Prostate cancer patients whose tumors develop resistance to conventional treatment often turn to natural, plant-derived products, one of which is sulforaphane (SFN). This study was designed to determine whether anti-tumor properties of SFN, identified in other tumor entities, are also evident in cultivated DU145 and PC3 prostate cancer cells. The cells were incubated with SFN (1–20 µM) and tumor cell growth and proliferative activity were evaluated. Having found a considerable anti-growth, anti-proliferative, and anti-clonogenic influence of SFN on both prostate cancer cell lines, further investigation into possible mechanisms of action were performed by evaluating the cell cycle phases and cell-cycle-regulating proteins. SFN induced a cell cycle arrest at the S- and G2/M-phase in both DU145 and PC3 cells.
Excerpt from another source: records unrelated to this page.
(** C1. The value of [joint_log_prob] is the reduction, over the last
    axis of their concatenation, of four library log-densities in this
    order: the [MixtureSameFamily] density of the observations, the
    [rv_logits] prior density of [logits] with one trailing axis added, the
    [rv_loc] prior density of [loc], and the [rv_precision] prior density
    of [make_tril(flat_chol_precision)].  When the library returns one
    log-density per observation, one for the logits and one per component
    for [loc] and for the precision, the result is the scalar sum of all
    of them. *)
Theorem joint_log_prob_sums_four_parts
        (prior : priors) (observations logits loc flat_chol_precision : tensor)
        (w : world) :
  value (joint_log_prob prior observations logits loc flat_chol_precision) w
  = (chol_precision <-- value (make_tril flat_chol_precision (Some abs_fn)) w ;;;
     padded <-- pad logits false true F32.zero 1 ;;;
     p_observations <--
       log_prob
         (MixtureSameFamily
            (Categorical padded)
            (TransformedDistribution
               (Independent (Normal loc (tf_ones_like loc)) 1)
               (Invert (Affine chol_precision))))
         observations ;;;
     p_logits <-- log_prob (rv_logits prior) logits ;;;
     p_loc <-- log_prob (rv_loc prior) loc ;;;
     p_precision <-- log_prob (rv_precision prior) chol_precision ;;;
     parts <-- tf_concat_last
                 [p_observations; expand_last p_logits; p_loc; p_precision] ;;;
     tf_reduce_sum_last reduce_sum_kernel parts)%result /\
  forall chol_precision padded a b c d,
    value (make_tril flat_chol_precision (Some abs_fn)) w = Ok chol_precision ->
    pad logits false true F32.zero 1 = Ok padded ->
    log_prob
      (MixtureSameFamily
         (Categorical padded)
         (TransformedDistribution
            (Independent (Normal loc (tf_ones_like loc)) 1)
            (Invert (Affine chol_precision))))
      observations = Ok (vector a) ->
    log_prob (rv_logits prior) logits = Ok (scalar b) ->
    log_prob (rv_loc prior) loc = Ok (vector c) ->
    log_prob (rv_precision prior) chol_precision = Ok (vector d) ->
    value (joint_log_prob prior observations logits loc flat_chol_precision) w
    = Ok (scalar (reduce_sum_kernel (a ++ [b] ++ c ++ d))).
Proof.
  split; [apply joint_log_prob_value|].
  intros chol_precision padded a b c d Hchol Hpad Ha Hb Hc Hd.
  rewrite joint_log_prob_value, Hchol. cbn [rbind].
  rewrite Hpad. cbn [rbind]. rewrite Ha. cbn [rbind].
  rewrite Hb. cbn [rbind]. rewrite Hc. cbn [rbind]. rewrite Hd. cbn [rbind].
  apply concat_reduce_vectors.
Qed.

(** C2. The closure pins down the observations only: applied to the three
    sampled-state arguments it is [joint_log_prob] at the pinned
    observations and those arguments, and it accepts no other number of
    arguments (a [TypeError], and nothing is executed). *)
Theorem closure_pins_observations (prior : priors) (observations : tensor) :
  (forall logits loc flat_chol_precision,
      unnormalized_posterior_log_prob prior observations
                                      [logits; loc; flat_chol_precision]
      = joint_log_prob prior observations logits loc flat_chol_precision) /\
  (forall args w,
      length args <> 3 ->
      unnormalized_posterior_log_prob prior observations args w
      = (Raised TypeError, w)).
Proof.
  split; [reflexivity|].
  intros [|a [|b [|c [|d args]]]] w Hlen; try reflexivity.
  now contradiction Hlen.
Qed.

Lemma pad_back_vector (l : list F32.t) :
  pad (vector l) false true F32.zero 1 = Ok (vector (l ++ [F32.zero])).
Proof.
  unfold pad, vector.
  cbn [negb andb shape data split_last rev app numel fold_right chunks map
       Nat.mul Nat.add repeat concat].
  rewrite firstn_all, app_nil_r, length_app. reflexivity.
Qed.

Lemma pad_back_rows (logits : tensor) (lead : list nat) (k : nat) :
  shape logits = lead ++ [k] ->
  pad logits false true F32.zero 1
  = Ok {| shape := lead ++ [k + 1];
          data := concat (map (fun row => row ++ [F32.zero])
                              (chunks k (numel lead) (data logits))) |}.
Proof.
  intros Hshape. unfold pad. rewrite Hshape, split_last_snoc.
  cbn [negb andb Nat.add repeat app]. reflexivity.
Qed.

(** C5. The model specification binds three priors: [rv_logits], an
    [UnconstrainedDirichlet] whose concentration has three entries, each
    the float32 quotient [1 / 10] (that is [13421773 * 2^-27], the float32
    nearest to one tenth); [rv_loc], an [Independent] [Normal] over three
    components of dimension two at [(-1, -1)], [(0, 0)], [(1, 1)] with
    unit scale; [rv_precision], a [WishartCholesky] with [df = 5], a two by
    two identity scale per component and
    [cholesky_input_output_matrices = True]. *)
Theorem model_specification_priors (w : world) :
  let tenth := S754_finite false 13421773 (-27) in
  let one := F32.one in
  let zero := F32.zero in
  let minus_one := F32.opp F32.one in
  value model_specification w
  = Ok {| rv_logits :=
            TransformedDistribution
              (Dirichlet {| shape := [3]; data := [tenth; tenth; tenth] |})
              (Invert SoftmaxCentered);
          rv_loc :=
            Independent
              (Normal {| shape := [3; 2];
                         data := [minus_one; minus_one; zero; zero; one; one] |}
                      {| shape := [3; 2];
                         data := [one; one; one; one; one; one] |})
              1;
          rv_precision :=
            WishartCholesky
              5
              {| shape := [3; 2; 2];
                 data := [one; zero; zero; one;
                          one; zero; zero; one;
                          one; zero; zero; one] |}
              true |} /\
  tenth = F32.div F32.one (F32.of_Z 10) /\
  (2 * Z.abs (10 * 13421773 - 2 ^ 27) <= 10)%Z /\
  trace (after model_specification w)
  = trace w
    ++ [Call Ext.np_ones; Call Ext.tfd_Dirichlet; Call Ext.tfb_SoftmaxCentered;
        Call Ext.tfb_Invert; Call Ext.TransformedDistribution_init;
        Bind "rv_logits";
        Call Ext.np_ones; Call Ext.np_zeros; Call Ext.np_ones;
        Call Ext.np_stack; Call Ext.tf_ones; Call Ext.tfd_Normal;
        Call Ext.tfd_Independent; Bind "rv_loc";
        Call Ext.np_eye; Call Ext.np_stack; Call Ext.tfd_WishartCholesky;
        Bind "rv_precision"].
Proof.
  cbv zeta. split; [reflexivity|]. split; [reflexivity|].
  split; [vm_compute; discriminate|].
  cbn. now rewrite <- !app_assoc.
Qed.

(** C9. The chain starts with a logits entry of shape [[components - 1]];
    [joint_log_prob] builds the [Categorical] of the mixture from the
    logits padded with exactly one zero at the back, so that logits of
    length [components - 1] give [components] mixture logits. *)
Theorem logits_softmax_centered_convention :
  (forall w flat_chol_precision,
      fill_triangular_inverse (tf_eye dims [components])
      = Ok flat_chol_precision ->
      exists logits loc,
        value initial_state w = Ok [logits; loc; flat_chol_precision] /\
        shape logits = [components - 1]) /\
  (forall logits lead k,
      shape logits = lead ++ [k] ->
      pad logits false true F32.zero 1
      = Ok {| shape := lead ++ [k + 1];
              data := concat (map (fun row => row ++ [F32.zero])
                                  (chunks k (numel lead) (data logits))) |}) /\
  (forall prior observations l loc flat_chol_precision w,
      length l = components - 1 ->
      exists padded,
        pad (vector l) false true F32.zero 1 = Ok padded /\
        data padded = l ++ [F32.zero] /\
        shape padded = [components] /\
        value (joint_log_prob prior observations (vector l) loc
                              flat_chol_precision) w
        = (chol_precision <--
             value (make_tril flat_chol_precision (Some abs_fn)) w ;;;
           p_observations <--
             log_prob
               (MixtureSameFamily
                  (Categorical padded)
                  (TransformedDistribution
                     (Independent (Normal loc (tf_ones_like loc)) 1)
                     (Invert (Affine chol_precision))))
               observations ;;;
           p_logits <-- log_prob (rv_logits prior) (vector l) ;;;
           p_loc <-- log_prob (rv_loc prior) loc ;;;
           p_precision <-- log_prob (rv_precision prior) chol_precision ;;;
           parts <-- tf_concat_last
                       [p_observations; expand_last p_logits; p_loc;
                        p_precision] ;;;
           tf_reduce_sum_last reduce_sum_kernel parts)%result).
Proof.
  split.
  - intros w flat_chol_precision Hflat.
    eexists; eexists. split.
    + unfold initial_state, assign, value, bind, call_pure, call, log, ret.
      cbn. rewrite Hflat. reflexivity.
    + reflexivity.
  - split; [apply pad_back_rows|].
    intros prior observations l loc flat_chol_precision w Hl.
    exists (vector (l ++ [F32.zero])).
    split; [apply pad_back_vector|]. split; [reflexivity|].
    split; [cbn; rewrite length_app, Hl; reflexivity|].
    rewrite joint_log_prob_value.
    destruct (value (make_tril flat_chol_precision (Some abs_fn)) w);
      [cbn [rbind] | reflexivity].
    now rewrite pad_back_vector.
Qed.

End ModelFacts.

(** C1 on two observations, with the densities of the small library. *)
Lemma joint_log_prob_sums_four_parts_witness :
  let prior :=
    {| rv_logits := TransformedDistribution (Dirichlet (np_ones [3]))
                                            (Invert SoftmaxCentered);
       rv_loc := Independent (Normal (np_zeros [3; 2]) (np_ones [3; 2])) 1;
       rv_precision := WishartCholesky 5 (np_zeros [3; 2; 2]) true |} in
  value (joint_log_prob prior (np_zeros [2; 2]) (np_zeros [2])
                        (np_zeros [3; 2]) (np_zeros [3; 3]))
        Small.world0
  = Ok (scalar (Small.left_sum (repeat F32.zero 9))).
Proof.
  intros prior.
  apply (proj2 (joint_log_prob_sums_four_parts
                  prior (np_zeros [2; 2]) (np_zeros [2]) (np_zeros [3; 2])
                  (np_zeros [3; 3]) Small.world0)
               (np_zeros [3; 2; 2]) (np_zeros [3])
               (repeat F32.zero 2) F32.zero (repeat F32.zero 3)
               (repeat F32.zero 3));
    reflexivity.
Defined.

(** C2 on an empty argument list. *)
Lemma closure_pins_observations_witness :
  let prior :=
    {| rv_logits := Dirichlet (np_ones [3]);
       rv_loc := Dirichlet (np_ones [3]);
       rv_precision := Dirichlet (np_ones [3]) |} in
  length (@nil tensor) <> 3 /\
  unnormalized_posterior_log_prob prior (np_zeros [2; 2]) [] Small.world0
  = (Raised TypeError, Small.world0).
Proof.
  intros prior.
  assert (H : length (@nil tensor) <> 3) by (cbn; lia).
  split; [exact H|].
  exact (proj2 (closure_pins_observations prior (np_zeros [2; 2]))
               [] Small.world0 H).
Defined.

(** C9 with the small library, on zero logits. *)
Lemma logits_softmax_centered_convention_witness :
  (exists logits loc,
      value initial_state Small.world0 = Ok [logits; loc; np_zeros [3; 3]] /\
      shape logits = [components - 1]) /\
  exists padded,
    pad (vector [F32.zero; F32.zero]) false true F32.zero 1 = Ok padded /\
    data padded = [F32.zero; F32.zero; F32.zero] /\
    shape padded = [3].
Proof.
  split.
  - exact (proj1 (logits_softmax_centered_convention (L := Small.library))
                 Small.world0 (np_zeros [3; 3]) eq_refl).
  - destruct (proj2 (proj2 (logits_softmax_centered_convention
                              (L := Small.library)))
                    {| rv_logits := Dirichlet (np_ones [3]);
                       rv_loc := Dirichlet (np_ones [3]);
                       rv_precision := Dirichlet (np_ones [3]) |}
                    (np_zeros [2; 2]) [F32.zero; F32.zero]
                    (np_zeros [3; 2]) (np_zeros [3; 3]) Small.world0 eq_refl)
      as [padded [Hpad [Hdata [Hshape _]]]].
    exists padded. repeat split; assumption.
Defined.

(** ** The steps of an execution *)

Section StepFacts.

Context {L : Library}.

Open Scope notebook_scope.

Lemma emits_at_bind {A B} (m : M A) (k : A -> M B) (w : world)
      (t1 t2 : list event) :
  emits_at m w t1 ->
  (forall a, value m w = Ok a -> emits_at (k a) (after m w) t2) ->
  emits_at (bind m k) w (t1 ++ t2).
Proof.
  intros (d1 & r1 & -> & Htrace1 & Hrest1) Hk.
  unfold emits_at. rewrite after_bind, value_bind.
  destruct (value m w) as [a|e].
  - rewrite (Hrest1 a eq_refl), app_nil_r in *.
    destruct (Hk a eq_refl) as (d2 & r2 & -> & Htrace2 & Hrest2).
    exists (d1 ++ d2), r2. repeat split.
    + now rewrite app_assoc.
    + now rewrite Htrace2, Htrace1, app_assoc.
    + exact Hrest2.
  - exists d1, (r1 ++ t2). repeat split.
    + now rewrite app_assoc.
    + exact Htrace1.
    + discriminate.
Qed.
Elevation of histone H3 and H4 acetylation was also evident in both cell lines following SFN exposure. However, alterations occurring in the Cdk-cyclin axis, modification of the p19 and p27 proteins and changes in CD44v4, v5, and v7 expression because of SFN exposure differed in the two cell lines. SFN, therefore, does exert anti-tumor properties on these two prostate cancer cell lines by histone acetylation and altering the intracellular signaling cascade, but not through the same molecular mechanisms.